Ishii wants Toyota to actively contribute to solving challenges facing India. This includes improving automobiles’ fuel economy, reducing pollution in cities and reducing the number of road deaths. The assumption is that an automaker that helps in solving these problems will increase sales and market share.
One solution, Ishii believes, is to develop a small, inexpensive B-segment car within a year. He recommends that it be a hybrid, a field in which Toyota’s technological expertise is overshadowed by questions about how to effectively market such a car in India.
The locally produced Camry hybrid, priced at Rs3.4 million ($54,850), has sold in low volumes since its August 2013 launch. That same year, Toyota introduced the low-cost, conventionally powered Etios and Liva small cars, whose quality problems have made them unattractive to buyers. Indeed, as Ishii himself admits, “They tarnished Toyota’s brand image in India.”
Ishii also wants Toyota to have a voice in India’s complex regulatory and taxation structures. “India has five to 10 times more regulations than Thailand or Indonesia,” he says, noting the government has five different tax brackets for cars, SUVs and multipurpose vehicles.
Such multiplicity lowers India’s competitiveness both in local and export markets. With these complicated laws and high taxes, automakers need three to four years to plan and produce new models or introduce new technologies. In many cases regulations and taxes have been changed on short notice by the time the updated vehicles and technologies are ready.
Toyota is calling on the government to adopt simple and long-term standards, regulations and tax regimes. That would enable all automakers to offer the best of their products within a short lead time and at competitive prices.
Ishii, however, rules out raising sales volumes by discounting prices. “We are selling premium products,” he says, convinced that discounts undercut Toyota’s efforts to restore its reputation for quality.

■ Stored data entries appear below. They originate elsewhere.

Fixpoint set_of_items (items : list json) : result (gset string) :=
  match items with
  | [] => Ok ∅
  | x :: rest =>
    match str_member x with
    | Raise e => Raise e
    | Ok s =>
      match set_of_items rest with
      | Raise e => Raise e
      | Ok acc => Ok (s ∪ acc)
      end
    end
  end.

Definition set_ (x : json) : result (gset string) :=
  match x with
  | JArray items => set_of_items items
  | JString s => Ok (list_to_set (characters s))
  | JObject members => Ok (dom members)
  | JNull | JBool _ | JNumber _ => Raise TypeError
  end.

Definition result_bind {A B} (m : result A) (k : A → result B) : result B :=
  match m with
  | Ok a => k a
  | Raise e => Raise e
  end.

(** What a call of [load_exclusions] does: what it returns or raises, and
    the lines it prints. *)
Record loaded := Loaded {
  returned : result (gset string * gset string);
  printed : list string
}.

Definition warning (config_file : string) : string :=
  "⚠️ Warning: '" +:+ config_file +:+ "' not found or has an invalid format.".

Section load_exclusions.
(** Lines 22-23, [open(config_file, "r", encoding="utf-8")] followed by
    [json.load(f)]: the parsed document, or the exception of whichever of
    the two fails. *)
Context (open_json_load : string → result json).

(** Lines 22-24: the [try] block. *)
Definition load_try (config_file : string) : result (gset string * gset string) :=
  result_bind (open_json_load config_file) (λ config,
  result_bind (get config "exclude_dirs") (λ d,
  result_bind (set_ d) (λ dirs,
  result_bind (get config "exclude_files") (λ f,
  result_bind (set_ f) (λ files,
  Ok (dirs, files)))))).

(** [load_exclusions(config_file)], with its
    [except (FileNotFoundError, json.JSONDecodeError)]. *)
Definition load_exclusions (config_file : string) : loaded :=
  match load_try config_file with
  | Raise FileNotFoundError | Raise JSONDecodeError =>
    Loaded (Ok (∅, ∅)) [warning config_file]
  | other => Loaded other []
  end.
End load_exclusions.

(** ** Vocabulary of the statements *)

(** CPython's [os.path.isdir] and [os.path.isfile] catch [OSError] and
    answer [False]: on such a filesystem no inspection raises. *)
Definition inspections_quiet (fs : filesystem) : Prop :=
  ∀ p, (∃ b, isdir fs p = Ok b) ∧ (∃ b, isfile fs p = Ok b).

Fixpoint slash_free (s : string) : bool :=
  match s with
  | EmptyString => true
  | String c s' => negb (bool_decide (c = "/"%char)) && slash_free s'
  end.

Toyota cars are relatively costly because 30% of their parts are imported and subject to high tariffs. The goal is to raise the level of localization from the current 70% to more than 90%, including engines, as Honda and Ford have done in India.
A significant part of Toyota’s sales strategy is increasing its presence in rural areas, where No.1 automaker Maruti Suzuki makes 35% of its sales and No.2 Hyundai, 15%. Toyota would aim for 40%, Ishii says.
Looking beyond growing market share, Ishii wants Toyota in India to become a global supply base for Asian, African and South American countries. “We are educating Toyota top management to look into these possibilities (saying), ‘Do not look at the Indian market in terms of numbers but as Toyota’s supply base in the decade to come,’” he says.
Ishii sees his mission in India as applying the Toyota Way to more than building better cars: “Toyota’s global philosophy of continuous improvements refers not just to the car features, but also to better ways of doing business.”